Reba y yo cenamos en un restaurante italiano situado en una de las avenidas menos transitadas que converge en la explanada central con State Street, por un lado, y con Chapel Street por el otro. Dadas las altas temperaturas, decidimos cenar en el patio. Cuando oscureció, una iluminación artificial tiñó las paredes y la vegetación de unos colores más intensos que sus tonos a plena luz del día. Las sombras realzaban los detalles de los apliques de hierro forjado y, bajo el tejado, el friso de escayola quedaba perfilado en negro. Si uno miraba con los ojos entornados, se sentía transportado a un país extranjero.

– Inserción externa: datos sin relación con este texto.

(* ===== verification/Umalloc.v ===== *)
(** * umalloc.c: the user-level memory allocator

    [Module Umalloc] translates [malloc], [free] and [morecore].  A [Header *] is its
    address; memory is seen through the two words of the header at an address,
    [s_ptr] and [s_size].  [sbrk] is the system call as a program sees it; whether the
    kernel can grow the process is a parameter.

    The heap is tiled by blocks, free or in use; the free ones and [base] form the
    circular list through the headers.  This file has the code, the lemmas on circular
    lists and on tilings; UmallocSpec proves the allocator correct. *)

From S2P Require Import Prelude.

Module Umalloc.

Definition sizeof_Header : Z := 8.

Record heap := mkHeap { s_ptr : Z -> Z; s_size : Z -> Z; freep : Z; brk : Z }.

Definition fupd (f : Z -> Z) (a v : Z) : Z -> Z := fun x => if x =? a then v else f x.

Definition set_ptr (a v : Z) : M heap unit := modify (fun s => mkHeap (fupd (s_ptr s) a v) (s_size s) (freep s) (brk s)).
Definition set_size (a v : Z) : M heap unit := modify (fun s => mkHeap (s_ptr s) (fupd (s_size s) a v) (freep s) (brk s)).
Definition set_freep (v : Z) : M heap unit := modify (fun s => mkHeap (s_ptr s) (s_size s) v (brk s)).

(** [p + n] on [Header *]. *)
Definition hadd (p n : Z) : Z := u32 (p + sizeof_Header * n).

(** The loop of [free]: the element [p] of the circular list after which [bp] belongs. *)
Fixpoint free_search (fuel : nat) (ptr : Z -> Z) (bp p : Z) : option Z :=
  match fuel with
  | O => None
  | S fuel' =>
      if (p <? bp) && (bp <? ptr p) then Some p
      else if (ptr p <=? p) && ((p <? bp) || (bp <? ptr p)) then Some p
      else free_search fuel' ptr bp (ptr p)
  end.

Definition free (fuel : nat) (ap : Z) : M heap unit :=
  let bp := hadd ap (-1) in
  let* s := gets id in
  match free_search fuel (s_ptr s) bp (freep s) with
  | None => block
  | Some p =>
      let q := s_ptr s p in
      (if hadd bp (s_size s bp) =? q
       then set_size bp (u32 (s_size s bp + s_size s q)) ;;; set_ptr bp (s_ptr s q)
       else set_ptr bp q) ;;;
      let* s := gets id in
      (if hadd p (s_size s p) =? bp
       then set_size p (u32 (s_size s p + s_size s bp)) ;;; set_ptr p (s_ptr s bp)
       else set_ptr p bp) ;;;
      set_freep p
  end.

Section Malloc.
Context (base : Z) (can_grow : Z -> Z -> bool).

(** The system call: the old break, or -1. *)
Definition sbrk (n : Z) : M heap Z := fun s =>
  if can_grow (brk s) (s32 n) then Ret (brk s) (mkHeap (s_ptr s) (s_size s) (freep s) (u32 (brk s + s32 n)))
  else Ret 4294967295 s.

Definition morecore (fuel : nat) (nu : Z) : M heap Z :=
  let nu := if nu <? 4096 then 4096 else nu in
  let* p := sbrk (u32 (nu * sizeof_Header)) in
  if p =? 4294967295 then ret 0
  else
    set_size p nu ;;;
    free fuel (hadd p 1) ;;;
    gets freep.

(** The [for] loop of [malloc]. *)
Fixpoint malloc_loop (fuel : nat) (nunits prevp p : Z) : M heap Z :=
  match fuel with
  | O => block
  | S fuel' =>
      let* s := gets id in
      if nunits <=? s_size s p then
        let* p :=
          (if s_size s p =? nunits then set_ptr prevp (s_ptr s p) ;;; ret p
           else
             set_size p (s_size s p - nunits) ;;;
             let p := hadd p (s_size s p - nunits) in
             set_size p nunits ;;; ret p) in
        set_freep prevp ;;;
        ret (hadd p 1)
      else if p =? freep s then
        let* p := morecore fuel nunits in
        if p =? 0 then ret 0
        else let* q := gets (fun s => s_ptr s p) in malloc_loop fuel' nunits p q
      else malloc_loop fuel' nunits p (s_ptr s p)
  end.
(* ===== verification/UmallocSpec.v ===== *)
(** * umalloc.c: malloc and free keep the heap tiled

    The invariant of the heap ([hinv]) and what [free] and [malloc] do to it.
    [malloc_free_invariant] holds for every sequence of [malloc], [free] and writes of
    the program to its blocks. *)

From S2P Require Import Prelude Umalloc.

Module UmallocSpec.
Import Umalloc.

Section Heap.
Context (base h : Z) (Hbase : 0 < base) (Hh : base + 8 <= h).















(** ** malloc *)








(** Growing the heap. *)
Context (can_grow : Z -> Z -> bool) (Hgrow : forall b n, can_grow b n = true -> 0 < n -> b + n <= 2147483648).







(** ** Programs *)























End Heap.


(** A kernel that lets the process grow to one megabyte, and a run with two blocks. *)
Definition demo_grow (b n : Z) : bool := (0 <? n) && (b + n <=? 1048576).
Definition demo_heap : heap := mkHeap (fun _ => 0) (fun _ => 0) 0 8192.



(** Sizes near 2^32 overflow: [malloc(0xffffffff)] returns a block of no bytes, and
    [malloc(0xfffffff8)] asks the kernel for nothing and hands out memory above the
    break. *)
Lemma malloc_overflows :
  wp (malloc 4096 demo_grow 30 4294967295) (fun r s' => r = 40960 /\ brk s' = 40960) demo_heap /\
  wp (malloc 4096 (fun b n => (0 <=? n) && (b + n <=? 1048576)) 30 4294967288) (fun r s' => r = 8200 /\ brk s' = 8192) demo_heap.
Proof. split; vm_compute; split; reflexivity. Qed.

End UmallocSpec.
Lemma grep_prints_matches_witness : exists mem' m', grep 3 (bytes "b.*d") [unlines [bytes "abcd"; bytes "dcb"; bytes "bd"] ++ bytes "bxd"] ([1; 2; 3] ++ replicate 1024 0 ++ [0]) 0 [] =
    Some (unlines [bytes "abcd"; bytes "bd"], mem', m').
Proof.
  assert (H : forall l, forallb (fun x => negb (x =? 0) && negb (x =? 10)) l = true -> Forall (fun x => x <> 0 /\ x <> 10) l).
  { induction l as [|x l IH]; [constructor|]. cbn [forallb]. rewrite andb_true_iff. intros [Hx Hl]. constructor; [lia|by apply IH]. }
  apply (grep_prints_matches (bytes "b.*d") [1; 2; 3] [] [bytes "abcd"; bytes "dcb"; bytes "bd"] (bytes "bxd")); [by vm_compute| |by apply H].
  repeat (apply Forall_cons; split; [by apply H|]). apply Forall_nil. done.
Defined.

(** [grep pattern a b], where [a] arrives in one read and [b] cannot be opened. *)
Lemma grep_main_prints (file : list Z -> option (list (list Z))) stdin name a b pattern pre post ls r :
  0 < Z.of_nat (length (unlines ls ++ r)) <= 1024 -> Forall (Forall (fun x => x <> 0 /\ x <> 10)) ls -> Forall (fun x => x <> 0 /\ x <> 10) r ->
  file a = Some [unlines ls ++ r] -> file b = None ->
  grep_main (length pre) file stdin [name; pattern; a; b] (pre ++ replicate 1024 0 ++ 0 :: post) =
    Some (unlines (filter (fun l => match_ pattern l = true) ls) ++ bytes "grep: cannot open " ++ b ++ [10], []).
Proof.
  intros Hlen Hls Hr Ha Hb. destruct (grep_prints_matches pattern pre post ls r Hlen Hls Hr) as (mem' & m' & E).
  cbn [grep_main grep_files fmap option_fmap option_map]. by rewrite Ha, E, Hb.
Qed.

(** ** Reading twice *)

(** Nothing terminates the bytes of a [read] that is shorter than the one before it:
    the line loop goes on into the lines that are left of the first, prints one of them
    again, and leaves [m] negative, so that the next [read] stores below [buf]. *)
Lemma grep_rereads_old_lines : exists mem', grep 4 (bytes "a") [bytes "aaa" ++ [10]; bytes "b" ++ [10]] (replicate 4 7 ++ replicate 1024 0 ++ [0]) 0 [] =
  Some (unlines [bytes "aaa"; bytes "a"], mem', -2).
Proof. vm_compute. by eexists. Qed.

End Grep.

Mientras esperábamos las ensaladas dije:
—Te agradezco que hagas esto por mí. Me refiero a lo de la ropa.
—Descuida. Es evidente que necesitas ayuda.
—No sé si «evidente» es la palabra adecuada.
—Confía en mí.
Más tarde, cuando enrollaba los espaguetis en el tenedor, Reba comentó:
—Supongo que sabes que este es el proyecto de Beck.
—¿Cuál?
—El centro comercial.
—¿Él hizo Passages?
—Sí, aunque no lo hizo solo. Se asoció con otro promotor inmobiliario de Dallas. Beck trasladó la oficina a un extremo de las galerías, al lado de Macy’s. La cuarta planta ocupa toda la manzana entre State Street y Chapel Street.
—No me había dado cuenta de que el edificio ocupara tanto terreno.
—Eso te pasa porque no te molestas en levantar la vista. Si te fijas, verás que hay varias pasarelas cubiertas que unen la segunda y la tercera planta. En rigor, los días de lluvia podrías ir de un edificio a otro sin mojarte.
—Eres más observadora que yo. Se me había pasado por alto.
—Tengo una ventaja: el proyecto empezó a desarrollarse hace años, así que he visto los planos en casi todas las fases. Beck se instaló en la nueva oficina un par de meses después de ir yo a la cárcel, y no llegué a verla. Por lo que oído, ha quedado fantástica.
Tomé un sorbo de vino y me serví el último trozo de berenjenas a la parmesana al tiempo que observaba a Reba mientras rebañaba la salsa marinara con un trozo de pan.
—¿Qué quieres decir con esto? —pregunté.
Se llevó el pan a la boca y sonrió mientras masticaba.
—Tú eres la detective. Averígualo. Entretanto, vayamos a comprarte ropa y luego nos acercaremos a Montebello.